Please reproduce the data below exactly, from the first line through the line containing "[Storage] (IndexedDB +", and leave every later line out.

--------------------------------------------------

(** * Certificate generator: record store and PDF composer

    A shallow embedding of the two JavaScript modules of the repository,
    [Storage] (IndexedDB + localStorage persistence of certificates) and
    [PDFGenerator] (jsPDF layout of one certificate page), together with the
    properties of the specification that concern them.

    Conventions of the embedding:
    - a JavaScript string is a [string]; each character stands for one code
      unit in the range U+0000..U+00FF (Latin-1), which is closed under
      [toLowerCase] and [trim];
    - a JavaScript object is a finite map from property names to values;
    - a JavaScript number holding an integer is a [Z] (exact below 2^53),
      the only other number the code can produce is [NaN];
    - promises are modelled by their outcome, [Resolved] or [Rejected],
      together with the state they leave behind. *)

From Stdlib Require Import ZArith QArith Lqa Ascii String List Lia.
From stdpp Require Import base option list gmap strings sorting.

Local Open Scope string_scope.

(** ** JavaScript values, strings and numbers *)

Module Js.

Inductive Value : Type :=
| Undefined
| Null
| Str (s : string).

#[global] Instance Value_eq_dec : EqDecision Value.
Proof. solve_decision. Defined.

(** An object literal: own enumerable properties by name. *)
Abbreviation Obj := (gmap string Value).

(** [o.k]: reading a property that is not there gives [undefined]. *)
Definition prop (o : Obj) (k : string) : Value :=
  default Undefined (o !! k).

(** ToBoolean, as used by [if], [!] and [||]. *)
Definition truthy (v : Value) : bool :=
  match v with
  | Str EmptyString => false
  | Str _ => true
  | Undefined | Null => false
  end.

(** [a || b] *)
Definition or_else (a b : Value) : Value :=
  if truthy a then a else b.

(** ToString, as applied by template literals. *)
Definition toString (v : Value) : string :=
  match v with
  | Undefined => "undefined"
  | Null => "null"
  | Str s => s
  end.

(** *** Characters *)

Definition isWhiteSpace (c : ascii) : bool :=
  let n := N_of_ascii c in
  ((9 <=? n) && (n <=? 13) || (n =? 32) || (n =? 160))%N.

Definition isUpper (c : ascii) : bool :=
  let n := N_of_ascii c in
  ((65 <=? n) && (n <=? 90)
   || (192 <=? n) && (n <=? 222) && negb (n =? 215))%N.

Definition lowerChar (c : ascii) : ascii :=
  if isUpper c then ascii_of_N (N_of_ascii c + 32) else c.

--------------------------------------------------

Result of the task »
(** * Certificate generator: record store and PDF composer

    A shallow embedding of the two JavaScript modules of the repository,
    [Storage] (IndexedDB + localStorage persistence of certificates) and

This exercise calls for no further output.